Even more important, as the UN’s International Fund for Agricultural Development points out, going organic almost always boosts the incomes of small Third World farmers, because they no longer have to buy expensive chemicals.

This is vital, as three quarters of the world’s poorest people depend on small-scale agriculture to eke out a living. Those that have land often do not have enough, so have to buy food as well; half of the word’s undernourished people are smallholders and their families.

The landless are even worse off, and have to seek work as labourers. Again, a switch to organic agriculture can help, for it employs many more people, creating more than 170,000 jobs in 2007 in Mexico alone.

Providing and increasing incomes is the most effective way to combat hunger, which is rarely caused by an absolute shortage of food. People normally go hungry because they cannot afford to buy the food that is produced.

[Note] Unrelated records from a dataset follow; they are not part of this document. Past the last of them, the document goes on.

(* ===== verification/BlockPoolLemmas.v ===== *)
(** * The block pool: invariant and preservation

    The pool invariant relates the block objects, the free queue and the cache to
    the number of owners of each block: a block is free exactly when nobody owns
    it, its reference count is its number of owners, and the cache and the hash
    attributes of the blocks describe each other. *)

From S2P Require Import Prelude FreeQueue Request Hashing HashingLemmas BlockPool.
Local Open Scope Z_scope.

(** ** The invariant *)

(** The attributes of a block other than its links. *)
Abbreviation bdata := (Z * Z * option bytes * bool)%type.
Definition bmap : Type := ref -> option bdata.

Definition hash_of (D : bmap) (r : ref) : option bytes := D r ≫= (fun d => d.1.2).

(** A block of the pool other than the null block. *)
Definition usable (n : nat) (r : ref) : Prop := exists i, r = Blk i /\ (0 < i < n)%nat.

Definition idx (r : ref) : Z := match r with Blk i => Z.of_nat i | _ => -1 end.

Definition entry_refs (e : cache_entry) : list ref :=
  match e with One r => [r] | Many d => d.*2 end.

(** A cache entry under key [k]: distinct blocks that carry that key. *)
Record entry_ok (n : nat) (D : bmap) (k : bytes) (e : cache_entry) : Prop := {
  eo_nonempty : entry_refs e <> [];
  eo_nodup : NoDup (entry_refs e);
  eo_refs : forall r, r ∈ entry_refs e -> usable n r /\ hash_of D r = Some k;
  eo_ids : match e with One _ => True | Many d => d = (fun r => (idx r, r)) <$> d.*2 end
}.

Record blocks_ok (n : nat) (D : bmap) (own : ref -> nat) (cache : BlockHashToBlockMap) : Prop := {
  bo_null : exists c, D (Blk 0) = Some (0, c, None, true);
  bo_block : forall r, usable n r -> exists h, D r = Some (idx r, Z.of_nat (own r), h, false);
  bo_cached : forall k e, cache !! k = Some e -> entry_ok n D k e;
  bo_hash : forall r k, usable n r -> hash_of D r = Some k ->
    exists e, cache !! k = Some e /\ r ∈ entry_refs e
}.

(** The free list and the block data agree with the counts [own]. *)
Record pool_core (p : BlockPool) (fl : list ref) (own : ref -> nat) : Prop := {
  pc_repr : queue_repr (free_block_queue p) fl;
  pc_pos : 0 < num_gpu_blocks p;
  pc_null : null_block p = Blk 0;
  pc_blocks : blocks_ok (Z.to_nat (num_gpu_blocks p)) (data_of (pheap p)) own (cached_block_hash_to_block p)
}.

Definition pool_usable (p : BlockPool) (r : ref) : Prop := usable (Z.to_nat (num_gpu_blocks p)) r.

(** [fl] is the free list, [own r] the number of owners of block [r]: a block is
    free exactly when it has no owner. *)
Definition pool_inv (p : BlockPool) (fl : list ref) (own : ref -> nat) : Prop :=
  pool_core p fl own /\ forall r, r ∈ fl <-> pool_usable p r /\ own r = 0%nat.

(** The hash attribute of a block. *)
Definition block_hash_in (p : BlockPool) (r : ref) : option bytes := hash_of (data_of (pheap p)) r.

(** What no operation changes. *)
Definition same_config (p p' : BlockPool) : Prop :=
  num_gpu_blocks p' = num_gpu_blocks p /\ enable_caching p' = enable_caching p
  /\ hash_block_size p' = hash_block_size p /\ null_block p' = null_block p
  /\ enable_kv_cache_events p' = enable_kv_cache_events p.

#[export] Instance same_config_preorder : PreOrder same_config.
Proof.
  split; [done|]. unfold same_config. intros p1 p2 p3 ? ?. intuition congruence.
Qed.

(** ** Updates of the attributes *)

Definition t_cnt (g : Z -> Z) (d : bdata) : bdata := let '(i, c, h, n) := d in (i, g c, h, n).
Definition t_hash (h' : option bytes) (d : bdata) : bdata := let '(i, c, h, n) := d in (i, c, h', n).

Definition b_upd (f : bdata -> bdata) (r : ref) (D : bmap) : bmap :=
  fun r' => if decide (r' = r) then f <$> D r' else D r'.

Definition own_add (own : ref -> nat) (l : list ref) : ref -> nat := fun r => (own r + occ r l)%nat.
Definition own_sub (own : ref -> nat) (l : list ref) : ref -> nat := fun r => (own r - occ r l)%nat.

Lemma usable_ne_null n r : usable n r -> r <> Blk 0.
Proof. intros (i & -> & ?) [=]. lia. Qed.

Lemma usable_blk n r : usable n r -> r <> Head /\ r <> Tail.
Proof. by intros (i & -> & ?). Qed.
Lemma merged_hash_equal_prefix_witness :
  take 8 (all_token_ids (sample_request [9]))
  = take 8 (all_token_ids (sample_request [5; 5])).
Proof.
  apply (merged_hash_equal_prefix toy_sha256 toy_sum_hash [x00] sample_inputs 4 2 2 _ _ 2 2 0).
  - lia.
  - lia.
  - apply sample_collision_free.
  - intros x _. reflexivity.
  - apply sample_inputs_in. by left.
  - apply sample_inputs_in. by right.
  - vm_compute. reflexivity.
  - vm_compute. reflexivity.
  - lia.
  - lia.
  - vm_compute. reflexivity.
Defined.

(** ** Inputs the extra keys do not tell apart *)

(** A prompt of seven tokens whose second block of four holds two one-token
    images, the first of which is [img]. *)
Definition two_images (img : string) : EngineCoreRequest :=
  toy_request "a" [1; 2; 3; 4; 5; 6; 7]
    [mkFeature (Some img) "image" (mkPlaceholderRange 4 1 None);
     mkFeature (Some "second"%string) "image" (mkPlaceholderRange 5 1 None)] None None.

(** The side condition of [append_keeps_hashes] is needed.  When the block
    completed by a generated token holds two multimodal inputs, the hasher starts
    at the last one ([curr_mm_idx = -1]) and leaves the other out of the keys: two
    prompts with different images get the same hash, for every hash function. *)
Theorem mm_shortcut_misses_input (h : hash_input -> bytes) :
  let r img := run_append h 4 [9] (res_get (bare_request "" []) (toy_init h 4 (two_images img))) in
  block_hashes (r "cat"%string) = block_hashes (r "dog"%string)
  /\ zlen (block_hashes (r "cat"%string)) = 2
  /\ mm_keys_spec (mm_features (r "cat"%string)) 4 8 <> mm_keys_spec (mm_features (r "dog"%string)) 4 8.
Proof. vm_compute. split_and!; [reflexivity|reflexivity|discriminate]. Qed.

(** A LoRA name and a cache salt are both bare strings in the key tuple of the
    first block: a request for an adapter and a request for the base model whose
    salt is the adapter's name get the same hash, for every hash function. *)
Theorem lora_salt_collision (h : hash_input -> bytes) (name : string) :
  name <> EmptyString ->
  let a := toy_request "a" [1; 2; 3; 4] [] (Some (mkLoRARequest name 1)) None in
  let b := toy_request "b" [1; 2; 3; 4] [] None (Some name) in
  block_hashes (res_get (bare_request "" []) (toy_init h 4 a))
  = block_hashes (res_get (bare_request "" []) (toy_init h 4 b)).
Proof. destruct name as [|c name]; [done|]. intros _. reflexivity. Qed.

Lemma lora_salt_collision_witness :
  block_hashes (res_get (bare_request "" []) (toy_init toy_hash 4
    (toy_request "a" [1; 2; 3; 4] [] (Some (mkLoRARequest "tenant" 1)) None)))
  = block_hashes (res_get (bare_request "" []) (toy_init toy_hash 4
    (toy_request "b" [1; 2; 3; 4] [] None (Some "tenant"%string)))).
Proof. apply (lora_salt_collision toy_hash "tenant"). discriminate. Defined.
(* ===== verification/CacheHit.v ===== *)
(** * Longest cache hits

    [find_longest_cache_hit] of each manager class in
    [vllm/v1/core/single_type_kv_cache_manager.py].  The block hashes are at the
    granularity of the group ([BlockHashList]; the lazily merged view is given by
    the list it denotes, see [Hashing.bhl_iter]).  A result holds, per group, the
    blocks of the hit, with the null block in the places the layer skips. *)

From S2P Require Import Prelude FreeQueue Request Hashing BlockPool SingleType.
Local Open Scope Z_scope.

(** [for computed, cached in zip(computed_blocks, cached_block): computed.append(cached)] *)
Definition append_each (computed : list (list ref)) (cached : list ref) : list (list ref) :=
  imap (fun i c => match cached !! i with Some r => c ++ [r] | None => c end) computed.

(** [... computed[i] = cached] *)
Definition assign_each (computed : list (list ref)) (i : Z) (cached : list ref) : list (list ref) :=
  imap (fun g c => match cached !! g with Some r => py_set c i r | None => c end) computed.

(** [for computed in computed_blocks: computed.pop()] *)
Fixpoint pop_each (computed : list (list ref)) : res (list (list ref)) :=
  match computed with
  | [] => Ok []
  | c :: cs => c' ← py_pop c ; cs' ← pop_each cs ; Ok (c' :: cs')
  end.

(** [while block_size != alignment_tokens and
    len(computed_blocks[0]) * block_size % alignment_tokens != 0: pop each].
    Each round shortens the first list, so its length bounds the rounds. *)
Fixpoint align_loop (fuel : nat) (bs alignment_tokens : Z) (computed : list (list ref))
    : res (list (list ref)) :=
  if bs =? alignment_tokens then Ok computed
  else
    first ← py_get computed 0 ;
    m ← py_mod (zlen first * bs) alignment_tokens ;
    if m =? 0 then Ok computed
    else
      match fuel with
      | O => Err RuntimeError
      | S fuel' => computed' ← pop_each computed ; align_loop fuel' bs alignment_tokens computed'
      end.

Definition align_computed (bs alignment_tokens : Z) (computed : list (list ref)) : res (list (list ref)) :=
  align_loop (match computed with c :: _ => length c | [] => 0%nat end) bs alignment_tokens computed.

(** [if use_eagle and computed_blocks[0]: pop each] *)
Definition eagle_pop (use_eagle : bool) (computed : list (list ref)) : res (list (list ref)) :=
  if use_eagle then
    first ← py_get computed 0 ;
    match first with [] => Ok computed | _ => pop_each computed end
  else Ok computed.

Section Hits.
Context (p : BlockPool) (kv_cache_group_ids : list Z).

(** ** Full attention *)

Fixpoint full_loop (hashes : list bytes) (computed : list (list ref)) : res (list (list ref)) :=
  match hashes with
  | [] => Ok computed
  | h :: hashes' =>
      cached ← get_cached_block p h kv_cache_group_ids ;
      match cached with
      | Some (r :: rs) => full_loop hashes' (append_each computed (r :: rs))
      | _ => Ok computed
      end
  end.

Definition full_attention_hit (block_hashes : list bytes) (max_length bs : Z) (use_eagle : bool)
    (alignment_tokens : Z) : res (list (list ref)) :=
  let max_num_blocks := max_length / bs in
  computed ← full_loop (take (Z.to_nat max_num_blocks) block_hashes)
               (replicate (length kv_cache_group_ids) []) ;
  computed ← eagle_pop use_eagle computed ;
  align_computed bs alignment_tokens computed.

(** ** Sliding window *)

(** State of the right-to-left search. *)
Record sw_state := mkSW {
  sw_computed : list (list ref);
  sw_contiguous : Z;
  sw_found : bool
}.

Fixpoint sw_loop (block_hashes : list bytes) (bs alignment_tokens need : Z) (idxs : list Z)
    (st : sw_state) : res sw_state :=
  match idxs with
  | [] => Ok st
  | i :: idxs' =>
      h ← py_get block_hashes i ;
      cached ← get_cached_block p h kv_cache_group_ids ;
      match cached with
      | Some (r :: rs) =>
          skip ← (if (sw_contiguous st =? 0) && negb (bs =? alignment_tokens)
                  then m ← py_mod ((i + 1) * bs) alignment_tokens ; Ok (negb (m =? 0))
                  else Ok false) ;
          if (skip : bool) then sw_loop block_hashes bs alignment_tokens need idxs' st
          else
            let computed := assign_each (sw_computed st) i (r :: rs) in
            let n := sw_contiguous st + 1 in
            if need <=? n
            then Ok (mkSW (fmap (fun c => py_slice_to c (i + n)) computed) n true)
            else sw_loop block_hashes bs alignment_tokens need idxs' (mkSW computed n false)
      | _ => sw_loop block_hashes bs alignment_tokens need idxs' (mkSW (sw_computed st) 0 false)
      end
  end.

Definition sliding_window_hit (block_hashes : list bytes) (max_length bs sliding_window : Z)
    (use_eagle : bool) (alignment_tokens world_size : Z) : res (list (list ref)) :=
  if negb (world_size =? 1) then Err AssertionError
  else
    let need := cdiv (sliding_window - 1) bs + (if use_eagle then 1 else 0) in
    let max_num_blocks := max_length / bs in
    st ← sw_loop block_hashes bs alignment_tokens need (zrange_down max_num_blocks 0)
           (mkSW (replicate (length kv_cache_group_ids) (zreplicate max_num_blocks (null_block p))) 0 false) ;
    computed ← (if sw_found st then Ok (sw_computed st)
                else align_computed bs alignment_tokens
                       (fmap (fun c => py_slice_to c (sw_contiguous st)) (sw_computed st))) ;
    if use_eagle then
      first ← py_get computed 0 ;
      match first with
      | [] => Ok computed
      | _ => computed ← pop_each computed ; align_computed bs alignment_tokens computed
      end
    else Ok computed.

(** ** Chunked local attention *)

Fixpoint chunked_loop (block_hashes : list bytes) (idxs : list Z) (computed : list (list ref))
    : res (list (list ref)) :=
  match idxs with
  | [] => Ok computed
  | i :: idxs' =>
      h ← py_get block_hashes i ;
      cached ← get_cached_block p h kv_cache_group_ids ;
      match cached with
      | Some (r :: rs) => chunked_loop block_hashes idxs' (append_each computed (r :: rs))
      | _ => Ok computed
      end
  end.

Definition chunked_local_hit (block_hashes : list bytes) (max_length bs attention_chunk_size : Z)
    (use_eagle : bool) (alignment_tokens world_size : Z) : res (list (list ref)) :=
  if use_eagle || negb (world_size =? 1) || negb (bs =? alignment_tokens) then Err AssertionError
  else
    let max_num_blocks := max_length / bs in
    let local_attention_start_idx :=
      if 0 <? max_length then max_length / attention_chunk_size * attention_chunk_size else 0 in
    let start := local_attention_start_idx / bs in
    chunked_loop block_hashes (zrange start max_num_blocks)
      (replicate (length kv_cache_group_ids) (zreplicate start (null_block p))).

(** ** Mamba *)

Fixpoint mamba_loop (block_hashes : list bytes) (bs alignment_tokens : Z) (idxs : list Z)
    (computed : list (list ref)) : res (list (list ref)) :=
  match idxs with
  | [] => Ok computed
  | i :: idxs' =>
      h ← py_get block_hashes i ;
      cached ← get_cached_block p h kv_cache_group_ids ;
      match cached with
      | Some (r :: rs) =>
          skip ← (if negb (bs =? alignment_tokens)
                  then m ← py_mod ((i + 1) * bs) alignment_tokens ; Ok (negb (m =? 0))
                  else Ok false) ;
          if (skip : bool) then mamba_loop block_hashes bs alignment_tokens idxs' computed
          else Ok (append_each (fmap (fun c => c ++ zreplicate i (null_block p)) computed) (r :: rs))
      | _ => mamba_loop block_hashes bs alignment_tokens idxs' computed
      end
  end.

Definition mamba_hit (block_hashes : list bytes) (max_length bs alignment_tokens world_size : Z)
    : res (list (list ref)) :=
  if negb (world_size =? 1) then Err AssertionError
  else
    mamba_loop block_hashes bs alignment_tokens (zrange_down (max_length / bs) 0)
      (replicate (length kv_cache_group_ids) []).

(** ** Dispatch on the manager class *)

Definition find_longest_cache_hit (block_hashes : list bytes) (max_length : Z) (spec : KVCacheSpec)
    (use_eagle : bool) (alignment_tokens world_size : Z) : res (list (list ref)) :=
  let bs := spec_block_size spec in
  match spec_kind spec with
  | FullAttention | MLAAttention | SinkFullAttention _ =>
      full_attention_hit block_hashes max_length (if 1 <? world_size then bs * world_size else bs)
        use_eagle alignment_tokens
  | SlidingWindow w => sliding_window_hit block_hashes max_length bs w use_eagle alignment_tokens world_size
  | ChunkedLocalAttention c =>
      chunked_local_hit block_hashes max_length bs c use_eagle alignment_tokens world_size
  | Mamba _ _ => mamba_hit block_hashes max_length bs alignment_tokens world_size
  | CrossAttention => Err NotImplementedError
  end.
End Hits.
Lemma mamba_hit_columns hashes max_length bs al :
  al <> 0 -> 0 < bs -> 0 <= max_length -> (Z.to_nat (max_length / bs) <= length hashes)%nat ->
  exists rows, mamba_best hashes bs al (Z.to_nat (max_length / bs)) rows
    /\ mamba_hit p gids hashes max_length bs al 1 = Ok (columns G rows).
Proof.
  intros Hal Hbs Hml HN. pose proof (Z.div_pos max_length bs Hml Hbs) as Hd.
  unfold mamba_hit. cbn [negb Z.eqb Pos.eqb]. rewrite <-columns_nil.
  set (n := Z.to_nat (max_length / bs)) in *. replace (max_length / bs) with (Z.of_nat n) by lia.
  apply mamba_loop_best; [done|done|lia|]. intros j Hj. lia.
Qed.
End Search.

(** A pool that satisfies its invariant answers every lookup. *)
Lemma lookups_ok_inv p fl own gids :
  pool_core p fl own -> gids <> [] -> Forall (fun g => 0 <= g < 2 ^ 32) gids -> lookups_ok p gids.
Proof.
  intros Hc Hne Hg. split; [destruct gids; [done|simpl; lia]|]. intros h.
  destruct (get_cached_block_ok p fl own h gids Hc Hg) as (o & -> & Ho). exists o. split; [done|].
  destruct o as [rs|]; [|done]. symmetry. by eapply Forall2_length.
Qed.

(** The blocks of a hit carry the hash of their position and group. *)
Lemma hit_row_blocks p fl own gids h row :
  pool_core p fl own -> Forall (fun g => 0 <= g < 2 ^ 32) gids -> hit_row p gids h = Some row ->
  Forall2 (fun g r => pool_usable p r /\ block_hash_in p r = Some (key_of h g)) gids row.
Proof.
  intros Hc Hg Hrow. destruct (get_cached_block_ok p fl own h gids Hc Hg) as (o & E & Ho).
  unfold hit_row in Hrow. rewrite E in Hrow. destruct o; [|done]. by injection Hrow as <-.
Qed.

(** A miss means that some group caches no block with that hash. *)
Lemma hit_row_miss p fl own gids h :
  pool_core p fl own -> Forall (fun g => 0 <= g < 2 ^ 32) gids -> hit_row p gids h = None ->
  exists g, g ∈ gids /\ forall r, pool_usable p r -> block_hash_in p r <> Some (key_of h g).
Proof.
  intros Hc Hg Hrow. destruct (get_cached_block_ok p fl own h gids Hc Hg) as (o & E & Ho).
  unfold hit_row in Hrow. rewrite E in Hrow. by destruct o.
Qed.

(** ** Hits in terms of the hashes of the blocks *)

(** Every group caches a block whose key is [h]. *)
Definition cached (p : BlockPool) (gids : list Z) (h : bytes) : Prop :=
  Forall (fun g => exists r, pool_usable p r /\ block_hash_in p r = Some (key_of h g)) gids.

(** The blocks of [row], one per group, hold the content named [h]. *)
Definition carries (p : BlockPool) (gids : list Z) (h : bytes) (row : list ref) : Prop :=
  Forall2 (fun g r => pool_usable p r /\ block_hash_in p r = Some (key_of h g)) gids row.

Definition cached_at (p : BlockPool) (gids : list Z) (hashes : list bytes) (i : nat) : Prop :=
  exists h, hashes !! i = Some h /\ cached p gids h.

Definition carried_at (p : BlockPool) (gids : list Z) (hashes : list bytes) (i : nat) (row : list ref) : Prop :=
  exists h, hashes !! i = Some h /\ carries p gids h row.

Section Cached.
Context (p : BlockPool) (fl : list ref) (own : ref -> nat) (gids : list Z).
Context (Hc : pool_core p fl own) (Hne : gids <> []) (Hg : Forall (fun g => 0 <= g < 2 ^ 32) gids).
Local Abbreviation G := (length gids).

Lemma search_ok : lookups_ok p gids.
Proof. by eapply lookups_ok_inv. Qed.

Lemma hit_row_cached h : is_Some (hit_row p gids h) <-> cached p gids h.
Proof.
  split.
  - intros [row Hrow]. pose proof (hit_row_blocks _ _ _ _ _ _ Hc Hg Hrow) as H2. unfold cached.
    apply Forall_lookup. intros i g Hi. destruct (Forall2_lookup_l _ _ _ _ _ H2 Hi) as (r & _ & ?). by exists r.
  - intros Hca. destruct (hit_row p gids h) as [row|] eqn:E; [done|]. exfalso.
    destruct (hit_row_miss _ _ _ _ _ Hc Hg E) as (g & Hgi & Hno).
    unfold cached in Hca. rewrite Forall_forall in Hca. destruct (Hca g Hgi) as (r & Hu & Hr). by apply (Hno r).
Qed.
(* ===== verification/CoordinatorLemmas.v ===== *)
(** * Coordinators: invariant and preservation

    The managers of a coordinator share the pool.  Together they own every block
    exactly as often as it occurs in their tables. *)

From S2P Require Import Prelude FreeQueue Request Hashing HashingLemmas BlockPool BlockPoolLemmas.
From S2P Require Import SingleType SingleTypeLemmas CacheHit CacheHitLemmas Coordinator.
Local Open Scope Z_scope.

(** ** The invariant *)

(** Occurrences of a block in the tables of all managers. *)
Definition towned (r : ref) (ms : list Manager) : nat := sum_list_with (fun m => tocc r (req_to_blocks m)) ms.

Lemma towned_insert r ms i m m' :
  ms !! i = Some m -> (towned r (<[i := m']> ms) + tocc r (req_to_blocks m) = towned r ms + tocc r (req_to_blocks m'))%nat.
Proof.
  unfold towned. revert i. induction ms as [|x ms IH]; intros [|i] Hi; try done; simpl in *.
  - injection Hi as ->. lia.
  - specialize (IH i Hi). lia.
Qed.

Lemma towned_lookup_le r ms i m : ms !! i = Some m -> (tocc r (req_to_blocks m) <= towned r ms)%nat.
Proof.
  unfold towned. revert i. induction ms as [|x ms IH]; intros [|i] Hi; try done; simpl in *.
  - injection Hi as ->. lia.
  - specialize (IH i Hi). lia.
Qed.

Lemma towned_lookup_two r ms i j m m' :
  ms !! i = Some m -> ms !! j = Some m' -> i <> j ->
  (tocc r (req_to_blocks m) + tocc r (req_to_blocks m') <= towned r ms)%nat.
Proof.
  unfold towned. revert i j. induction ms as [|x ms IH]; intros [|i] [|j] Hi Hj Hne; try done; simpl in *.
  - injection Hi as ->. pose proof (towned_lookup_le r ms j m' Hj) as H. unfold towned in H. lia.
  - injection Hj as ->. pose proof (towned_lookup_le r ms i m Hi) as H. unfold towned in H. lia.
  - specialize (IH i j Hi Hj ltac:(congruence)). lia.
Qed.

Record coord_inv (c : Coordinator) (fl : list ref) (own : ref -> nat) : Prop := {
  ci_pool : pool_inv (block_pool c) fl own;
  ci_mgrs : forall i m, single_type_managers c !! i = Some m -> mgr_ok (block_pool c) own m;
  ci_own : forall r, pool_usable (block_pool c) r -> own r = towned r (single_type_managers c)
}.
(** The preconditions survive the first phase. *)
Lemma hits_ok_removed c c1 l hits :
  phase_rel (removed_rel rid) (single_type_managers c) l (single_type_managers c1) ->
  same_config (block_pool c) (block_pool c1) ->
  (forall r, block_hash_in (block_pool c1) r = block_hash_in (block_pool c) r) ->
  hits_ok c rid hits -> hits_ok c1 rid hits.
Proof.
  intros Hph Hcf Hh [Hlen H]. split; [by destruct Hph as (_ & -> & _)|]. intros i m1 h Hm1 Eh.
  destruct (phase_lookup _ _ _ _ _ _ Hph Hm1) as (m & a & Hm & _ & _ & Hnc & Hl & _).
  destruct (H i m h Hm Eh) as (Ht & Hn & Hok & Hca). split_and!.
  - rewrite Ht in Hl. by apply length_zero_iff_nil.
  - by rewrite Hnc.
  - by eapply hit_ok_config.
  - intros E. apply Hca. rewrite <-E. symmetry. apply Hcf.
Qed.

Lemma running_ok_removed c c1 l total :
  phase_rel (removed_rel rid) (single_type_managers c) l (single_type_managers c1) ->
  running_ok c rid total -> running_ok c1 rid total.
Proof.
  intros Hph H i m1 Hm1. destruct (phase_lookup _ _ _ _ _ _ Hph Hm1) as (m & a & Hm & _ & (Hbs & Hsp & _) & Hnc & Hl & _).
  unfold skipped_blocks, zlen. rewrite Hnc, Hl, Hbs, Hsp. exact (H i m Hm).
Qed.

Lemma granted_removed c c1 l b local need i m m1 m' :
  phase_rel (removed_rel rid) (single_type_managers c) l (single_type_managers c1) ->
  single_type_managers c !! i = Some m -> single_type_managers c1 !! i = Some m1 ->
  granted b local need i m1 m' -> granted b local need i m m'.
Proof.
  intros (_ & _ & Hph) Hm Hm1 (Ho & Hle & base & fresh & Hb & HT).
  destruct (Hph i m Hm) as (a & m2 & _ & E & (Hbs & Hsp & _) & _ & Hl & Ho1). rewrite Hm1 in E. injection E as <-.
  rewrite Hbs in Hle. split_and!; [by eapply others_trans|done|]. exists base, fresh. split; [|done].
  unfold base_table, skipped_blocks in *. rewrite Hbs, Hsp, Hl in Hb. done.
Qed.

Lemma num_free_inv c fl own : coord_inv c fl own -> get_num_free_blocks (block_pool c) = zlen fl.
Proof. intros H. apply (repr_num _ _ (pc_repr _ _ _ (proj1 (ci_pool _ _ _ H)))). Qed.

(** The state after a refusal: the tables keep their length, and only the blocks that
    the request no longer reads have left its own. *)
Definition refused (c c' : Coordinator) : Prop :=
  (exists fl' own', coord_inv c' fl' own') /\ same_rest c c' /\ same_config (block_pool c) (block_pool c')
  /\ phase_rel (removed_rel rid) (single_type_managers c)
       (replicate (length (single_type_managers c)) tt) (single_type_managers c').

Lemma phase_rel_units (R : nat -> Manager -> unit -> Manager -> Prop) ms l ms' :
  phase_rel R ms l ms' -> phase_rel R ms (replicate (length ms) tt) ms'.
Proof.
  intros (H1 & H2 & H). unfold phase_rel. split_and!; [by rewrite length_replicate|done|]. intros i m Hm.
  destruct (H i m Hm) as ([] & m' & _ & ? & ? & ?). exists tt, m'. split_and!; try done.
  apply lookup_replicate_2. by eapply lookup_lt_Some.
Qed.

Even the Western organic boom is helping people out of poverty. Exports of chemical-free food from China, for example, soared from $1 million in the mid-1990s to over $150 million today. And some of the poorest and most marginalised areas of the Third World, where few chemicals have ever been used, have often been able to cash in first.

Going organic will also pay long-term dividends, for it builds up soil where conventional farming often depletes it, and stores more water in the ground in what will be an increasingly thirsty world.

Last year, the world’s biggest and most authoritative study – the International Assessment of Agricultural Knowledge, Science and Technology for Development – backed organic agriculture as part of a “radical change” in the way the world grows its food. Certainly, the present over-concentration on intensive agriculture has not succeeded even in reducing the number of people going hungry – this year it topped one billion for the first time.

None of this is to argue for a moment that all farming should be organic, as some of the most fundamentalist environmentalists insist. The immediate drop in Western harvests alone would be catastrophic, and cause hundreds of millions more to go hungry as food prices increased.

A better balance needs to be struck if the world is to be fed. And working out what that should be makes the arguments of the past week seem pretty small potatoes – whether organic or not.